If you do what you want on Weds afternoon and Thursday, and don’t step up to look after DD, and I have to take the time off work, I’ll leave you. So you can ‘do what you want’, I guess, it’s up to you.

Catusrusty · 08/07/2023 12:59

I really can't see any way back from a comment like that.

He may as well have said you're shit on my shoe. He's treating you with utter disrespect.

Screamingabdabz · 08/07/2023 13:00

I’m sorry but you’ve brought this on yourself op. My reply to him would be to tell him to go fuck himself and file for divorce.

Dillydollydingdong · 08/07/2023 13:04

"And I can do what I want too! I want a divorce!"

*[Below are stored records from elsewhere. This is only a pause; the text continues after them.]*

Lemma idle_rounds ts : forall h,
  init_sync_flag (user h) <> 0 -> day_count (vars (user h)) + zlen ts <= sync_dir_count ->
  Forall (fun t => t - last_sync (vars (user h)) < sync_dir_span) ts ->
  exists h', sync_rounds h ts = Some h' /\ idle_round h h' (zlen ts).
Proof.
  induction ts as [|t ts IH]; intros h Hi Hc Hs.
  { exists h. split; [done|]. split; [done|]. exists (day_last (vars (user h))). split; [|done].
    simpl. rewrite Z.add_0_r. by destruct h as [? ? ? ? [? ? ? ? ? ? ? ? ? ? ? []]]. }
  apply Forall_cons in Hs as [H1 Hs]. rewrite length_cons in Hc.
  destruct (idle_in_span h t Hi ltac:(lia) H1) as (h1 & E1 & R1). cbn [sync_rounds]. rewrite E1. cbn [mbind option_bind].
  pose proof R1 as [A1 (l1 & U1 & L1)].
  destruct (IH h1) as (h2 & -> & R2); [by rewrite U1|rewrite U1; simpl; lia|by rewrite U1|].
  exists h2. split; [done|]. replace (zlen (t :: ts)) with (1 + zlen ts) by (rewrite length_cons; lia).
  by apply (idle_trans h h1 h2).
Qed.

(** The daily quota of directories is spent by calls that ask for nothing.
    [check_count_one_day] counts before the other tests are made: as many calls
    within [sync_dir_span] of the last request as the quota has left, and from
    then on until the day is over no directory is asked for, at no time, with
    nothing sent and the list of directories as it was. *)
Theorem sync_quota_wasted h ts t :
  init_sync_flag (user h) <> 0 -> day_last (vars (user h)) <> 0 ->
  day_count (vars (user h)) + zlen ts = sync_dir_count ->
  Forall (fun t => t - last_sync (vars (user h)) < sync_dir_span) ts ->
  t - day_last (vars (user h)) < 86400 ->
  exists h1 h2, sync_rounds h ts = Some h1 /\ do_active_sync (tick h1 t) = Some h2 /\
    acon h2 = acon h /\ ring (user h2) = ring (user h) /\ para (user h2) = para (user h) /\
    peers (user h2) = peers (user h).
Proof.
  intros Hi Hl Hc Hs Ht. destruct (idle_rounds ts h Hi ltac:(lia) Hs) as (h1 & E1 & R1).
  pose proof R1 as [A1 (l1 & U1 & L1)]. specialize (L1 Hl). subst l1.
  destruct (idle_used_up h1 t) as (h2 & E2 & R2); rewrite ?U1; simpl; [done|lia|done|done|].
  exists h1, h2. split; [done|]. split; [done|]. destruct (idle_trans _ _ _ _ _ R1 R2) as [A (l2 & U2 & _)].
  split; [done|]. by rewrite U2.
Qed.

(** ** Heartbeats *)

Fixpoint beat_rounds h (ts : list Z) : option (host sg) :=
  match ts with
  | [] => Some h
  | t :: ts' => h ← beat_loop (tick h t) (active (user h)); beat_rounds h ts'
  end.

(** Rounds that follow each other within nine time-outs. *)
Fixpoint paced (last : Z) (ts : list Z) : Prop :=
  match ts with
  | [] => True
  | t :: ts' => last <= t < last + 9 * timeout /\ 0 <= t < 2 ^ 32 /\ paced t ts'
  end.

(** A peer that never answers is never given up.  The heartbeat that is
    sent to it counts as a sign of life, so as long as the rounds of
    [svc_timeout] follow each other within nine time-outs its connection stays
    open for ever, however long it has been silent. *)
Theorem silent_peer_kept ts : forall h fd p last,
  0 < timeout -> active (user h) = [fd] -> peers (user h) !! fd = Some p -> p_fd p = fd ->
  hbtime p <= last <= hbtime p + timeout -> paced last ts ->
  exists h' p', beat_rounds h ts = Some h' /\ peers (user h') !! fd = Some p' /\ active (user h') = [fd] /\
    trace h' = trace h /\ c_fd (conn_of h' fd) = c_fd (conn_of h fd).
Proof.
  induction ts as [|t ts IH]; intros h fd p last Ht Ha Hp Hf Hl Hpc.
  { exists h, p. by split_and!. }
  destruct Hpc as (H1 & H2 & Hpc). cbn [beat_rounds]. rewrite Ha. cbn [beat_loop].
  change (peers (user (tick h t))) with (peers (user h)). rewrite Hp. cbn [mbind option_bind].
  change (now (tick h t)) with t.
  destruct (t - hbtime p <? timeout) eqn:E1; b2p.
  { cbn [mbind option_bind]. destruct (IH (tick h t) fd p t) as (h' & p' & Eb & P' & A' & T' & C'); try done; [lia|].
    exists h', p'. by split_and!. }
  destruct ((timeout <? t - hbtime p) && (t - hbtime p <? timeout * 10)) eqn:E2.
  - unfold active_send. change (peers (user (tick h t))) with (peers (user h)). rewrite Hp. cbn [mbind option_bind].
    rewrite Hf. change (now (tick h t)) with t. set (h1 := modify_fd_event _ _ _).
    assert (X : acon h1 = acon (set_client_data (with_peer (tick h t) fd (set_hbtime p (u32 t))) fd
        (create_sig_msg HEARTBEAT_REQ HB_C_2_C [u8 (self_stat (user (tick h t)))] 1)) /\
      user h1 = user (with_peer (tick h t) fd (set_hbtime p (u32 t))) /\ trace h1 = trace h)
      by (unfold h1, modify_fd_event, epoll_mod; by case_match).
    destruct X as (X1 & X2 & X3).
    destruct (IH h1 fd (set_hbtime p (u32 t)) t) as (h' & p' & Eb & P' & A' & T' & C'); rewrite ?X2; simpl; try done.
    { apply lookup_insert_eq. } { rewrite u32_small by lia. lia. }
    exists h', p'. split; [done|]. split; [done|]. split; [done|]. split; [congruence|]. rewrite C'.
    unfold conn_of. rewrite X1. simpl. by rewrite lookup_insert_eq.
  - assert (t - hbtime p = timeout).
    { apply andb_false_iff in E2 as [E2|E2]; [apply Z.ltb_ge in E2|apply Z.ltb_ge in E2]; lia. }
    clear E2. destruct (timeout * 10 <? t - hbtime p) eqn:E3; b2p; [lia|]. cbn [mbind option_bind].
    destruct (IH (tick h t) fd p t) as (h' & p' & Eb & P' & A' & T' & C'); try done; [lia|].
    exists h', p'. by split_and!.
Qed.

honeylulu · 08/07/2023 13:08

I'd be doing what I wanted to and that would be filing for divorce. No loss - you have a job and do everything else anyway. The only difference is you won't be cooking and cleaning for him too and he won't be annoying you with his misogynistic attitude. Oh and he'll have to pay CM, that's the law. He can't just say he "doesn't want to". Odious man.

Ofcourseshecan · 08/07/2023 13:10

Catusrusty · 08/07/2023 12:59

I really can't see any way back from a comment like that.

He may as well have said you're shit on my shoe. He's treating you with utter disrespect.

I agree. I don’t see how discussions or counselling would change a man who thinks his wife is his slave. Do you want DC to grow up believing that?

I don’t often say “leave the bastard”, but I can’t see any other solution.